Caroline Akumu carrying her baby at Nambale in Busia County. PHOTO | ISAAC WALE | NATION MEDIA GROUP

What you need to know:

  • Caroline Akumu was released from quarantine along with a four-month pregnant woman in Busia County.

A nursing mother and her month-old baby who spent two nights on cold dormitory floors while under quarantine for flouting anti-Covid-19 rules were released on Friday following public uproar.

Caroline Akumu was released from quarantine along with a four-month pregnant woman in Busia County.

When Ms Akumu left home for Nambale market with her baby on Wednesday, little did she know that she would spent the next two nights on a cold dormitory floor after finding herself on the wrong side of the law.

The sweet potato trader had expected to be back home at her rental house in Nambale township later that evening.

All went well as she attended to customers along the Mumias-Busia road before hell broke loose at around 7:10 pm, she told the Nation on Friday.

She says she had delayed closing down her business and was hurrying home when she was accosted by police officers from Nambale police station, she said.

They arrested her and took her and the one-month-old baby to St Anne’s Kisoko Girls High School where she was put under quarantine in a cold dormitory with no bedding.

Her pleas to the men in uniform landed on deaf ears. They left her and the baby at the school for the rest of the night.

“I pleaded with the officers to pardon me because I have an infant but they defied my pleas and forced me into quarantine. I was tested for Covid-19 before I was put under quarantine at the school. I was told I would stay there for 14 days,” narrated Ms Akumu from her house at Nambale town on Friday when the Nation caught up with her.

She thought by breastfeeding the baby the officers would have mercy but that did not move them either.

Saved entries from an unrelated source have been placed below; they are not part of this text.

(* ===== verification/TrustStore.v ===== *)
(** * The trust store of the system

    [RemoveCATrustStore] of [agent/localui/truststore_linux.go] and both functions
    of [agent/localui/truststore_windows.go] (installing on Linux is part of the
    start of the web UI, file [LocalCA]).  On Windows the store is that of
    crypt32.dll: adding an encoded certificate to it is a parameter. *)

From stdpp Require Import relations.
From S2P Require Import Prelude Text Platform Prog Models JobState Enrollment Update Credentials Pki LocalCA Install.

(** ** truststore_linux.go *)

Section Linux.
Context {R : Type}.

Definition debianPath : string := String.append "/usr/local/share/ca-certificates/" trust_file.
Definition rhelPath : string := String.append "/etc/pki/ca-trust/source/anchors/" trust_file.

(** [os.Remove]; [true] is a nil error. *)
Definition remove_existing (path : string) : prog FS R bool :=
  PStep (fun e fs => match fs_files fs !! path with
                     | Some _ => if e_fault e then (fs, false) else (drop_file path fs, true)
                     | None => (fs, false)
                     end) PRet.

(** The outcome of the command that updates the trust database is dropped. *)
Definition refresh_trust : prog FS R unit := PStep (fun _ fs => (fs, tt)) PRet.

Definition RemoveCATrustStore : prog FS R bool :=
  d ← remove_existing debianPath;
  _ ← (if d : bool then refresh_trust else mret tt);
  r ← remove_existing rhelPath;
  _ ← (if r : bool then refresh_trust else mret tt);
  mret (d || r).
End Linux.

(** ** truststore_windows.go *)

(** PEM and X.509 as far as they are used, and the system's root store. *)
Record CertStore := {
  cs_store : Type;
  cs_block : string -> option string;          (* pem.Decode: the bytes of the first block *)
  cs_parses : string -> bool;                  (* x509.ParseCertificate *)
  cs_add : string -> cs_store -> cs_store;     (* CertAddEncodedCertificateToStore, replacing *)
}.

Section Windows.
Context {R : Type} (lib : CertStore).
Notation WinTrust := (FS * cs_store lib)%type.

(** CertOpenStore; closing it again has no effect on the store. *)
Definition open_store : prog WinTrust R bool := PStep (fun e s => (s, negb (e_fault e))) PRet.

Definition InstallCATrustStore_windows (caCertPath : string) : prog WinTrust R bool :=
  certPEM ← zoom fst (fun fs s => (fs, s.2)) (read_file caCertPath);
  match certPEM with
  | None => mret false
  | Some pem =>
      match cs_block lib pem with
      | None => mret false
      | Some der =>
          if negb (cs_parses lib der) then mret false
          else
            opened ← open_store;
            if negb opened then mret false
            else PStep (fun e s => if e_fault e then (s, false) else ((s.1, cs_add lib der s.2), true)) PRet
      end
  end.

(** The removal itself is not written yet. *)
Definition RemoveCATrustStore_windows : prog WinTrust R bool :=
  _ ← open_store;
  mret false.
End Windows.

(** ** Theorems *)

Definition trust_path (ts : TrustStore) : string := if ts_debian ts then debianPath else rhelPath.

Lemma drop_set p c fs : fs_files fs !! p = None -> drop_file p (set_file p c fs) = fs.
Proof. intros H. unfold drop_file, set_file. destruct fs. cbn in *. by rewrite delete_insert_id. Qed.

Lemma set_there p c fs : fs_files (set_file p c fs) !! p = Some c.
Proof. apply lookup_insert_eq. Qed.

(** On Linux removing undoes installing: when nothing fails and one of the two
    directories exists, the certificate is put into the trust store, and afterwards
    the files are what they were. *)
Theorem trust_roundtrip {R : Type} dataDir ts pem fs env :
  (forall n, ok_env (env n)) -> fs_files fs !! caCertPath dataDir = Some pem -> ts_debian ts || ts_rhel ts = true ->
  fs_files fs !! debianPath = None -> fs_files fs !! rhelPath = None ->
  let fs1 := run_store (InstallCATrustStore (R := R) dataDir ts) env fs in
  run_result (InstallCATrustStore (R := R) dataDir ts) env fs = inr true /\ fs_files fs1 !! trust_path ts = Some pem /\
  run_result (RemoveCATrustStore (R := R)) env fs1 = inr true /\ run_store (RemoveCATrustStore (R := R)) env fs1 = fs.
Proof.
  intros Hok Hca Hts Hd Hr. cbv zeta. unfold run_result, run_store.
  assert (run (InstallCATrustStore (R := R) dataDir ts) env 0 fs = (set_file (trust_path ts) pem fs, 3, inr true)) as ->.
  { unfold InstallCATrustStore, trust_path. rewrite run_bind. cbn [run read_file fst snd]. destruct (Hok 0) as [-> _]. rewrite Hca. cbv zeta.
    destruct (ts_debian ts); [|destruct (ts_rhel ts); [|done]]; rewrite run_bind; cbn [run write_file fst snd].
    all: destruct (Hok 1) as [-> _]; cbn [run negb fst snd]; by destruct (Hok 2) as [-> _]. }
  cbn [fst snd]. split; [done|]. split; [by apply lookup_insert_eq|].
  unfold RemoveCATrustStore, trust_path. destruct (ts_debian ts); rewrite run_bind; cbn [run remove_existing fst snd].
  - rewrite set_there. destruct (Hok 0) as [-> _]. rewrite run_bind. cbn [run refresh_trust fst snd].
    rewrite run_bind. cbn [run remove_existing fst snd]. by rewrite drop_set, Hr.
  - cbn [set_file fs_files]. rewrite lookup_insert_ne, Hd by done. rewrite run_bind. cbn [run mret prog_ret fst snd].
    rewrite run_bind. cbn [run remove_existing fst snd]. rewrite set_there. destruct (Hok 1) as [-> _]. rewrite run_bind.
    cbn [run refresh_trust fst snd]. by rewrite drop_set.
Qed.

(** Nothing calls it, though: after an uninstallation, and after a purge too, the
    certificate of the agent's local CA is still in the trust store. *)
Theorem purge_leaves_trust inst purge m env ts :
  (forall n, ok_env (env n)) -> in_euid inst = 0%Z -> Forall (closed_at (mc_nodes m)) (uninstalled linux) ->
  mc_nodes (run_store (Install.Uninstall inst linux purge) env m) !! trust_path ts = mc_nodes m !! trust_path ts.
Proof.
  intros Hok Hroot Hc. destruct (uninstall_spec inst purge m env Hok Hroot Hc) as (_ & -> & _).
  rewrite without_paths_lookup. destruct ts as [[] ?], purge; done.
Qed.

(** On Windows the removal always fails and leaves the store as it is. *)
Theorem windows_removal_fails {R : Type} lib env s :
  run_result (RemoveCATrustStore_windows (R := R) lib) env s = inr false /\ run_store (RemoveCATrustStore_windows (R := R) lib) env s = s.
Proof. done. Qed.

(** What an installation on Windows adds, and when. *)
Theorem windows_trust_spec {R : Type} lib path env s :
  (forall n, ok_env (env n)) ->
  let p := InstallCATrustStore_windows (R := R) lib path in
  match pem ← fs_files s.1 !! path; cs_block lib pem with
  | Some der => if cs_parses lib der then run_result p env s = inr true /\ run_store p env s = (s.1, cs_add lib der s.2)
                else run_result p env s = inr false /\ run_store p env s = s
  | None => run_result p env s = inr false /\ run_store p env s = s
  end.
Proof.
  intros Hok p. unfold p, InstallCATrustStore_windows, run_result, run_store. destruct s as [fs st]. cbn [fst].
  rewrite run_bind, run_zoom by (by intros []). cbn [run read_file fst snd]. destruct (Hok 0) as [-> _].
  destruct (fs_files fs !! path) as [pem|]; [|done]. cbn [mbind option_bind]. destruct (cs_block lib pem) as [der|]; [|done].
  destruct (cs_parses lib der); cbn [negb]; [|done]. rewrite run_bind. cbn [run open_store fst snd].
  destruct (Hok 1) as [-> _]. cbn [negb run fst snd]. by destruct (Hok 2) as [-> _].
Qed.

“I thought the baby would prove me right in the eyes of the officers but they remained adamant and locked me in a dormitory at the school. The conditions at the centre were deplorable. Furthermore, I didn’t have any bedding, even for my baby and I had to sleep on the floor with my baby,” she said.

At the centre, she would meet another trader, Angeline Namwalo, who is four-months pregnant and who had also been arrested at the market during curfew hours.

The two kept each other company, chatting the whole night and giving themselves hope while shivering in the cold room.

Ms Akumu says her main worry was how to protect the baby from cold and the risk of contracting pneumonia.

She would quickly improvise a carton within the room to serve as bedding for the baby and covered the infant with her headscarf, as they sat helplessly wiling the night away.

“I didn’t manage to catch sleep for the two days I spent at the centre. My baby cried all night long and I am worried that she is sick,” she said after her release.

A photo of her baby sleeping on a carton box went viral on social media, leading to outrage from members of the public.

“It is so inhumane for the officers to have thrown the two women to sleep in the open dormitories alongside a one-month-old baby without anything to cover themselves. Are quarantine centres there to be used to punish citizens?” asked a disturbed John Namwalo.

Nambale Sub-County Police Commander Walter Abonga said the two women were arrested after they defied regulations of the County Government that required traders to stay away from roadsides.

“They resisted moving away from the road after they were instructed by the Sub-County Public Health officer. They even fought and chased away county enforcement officials. That is how the police came intervened and arrested them,” claimed Mr Abonga.

He argued that the woman only brought the infant baby into the centre where she was kept to attract sympathy.

The two women were released on free bond after a multi-agency team in the county pardoned them.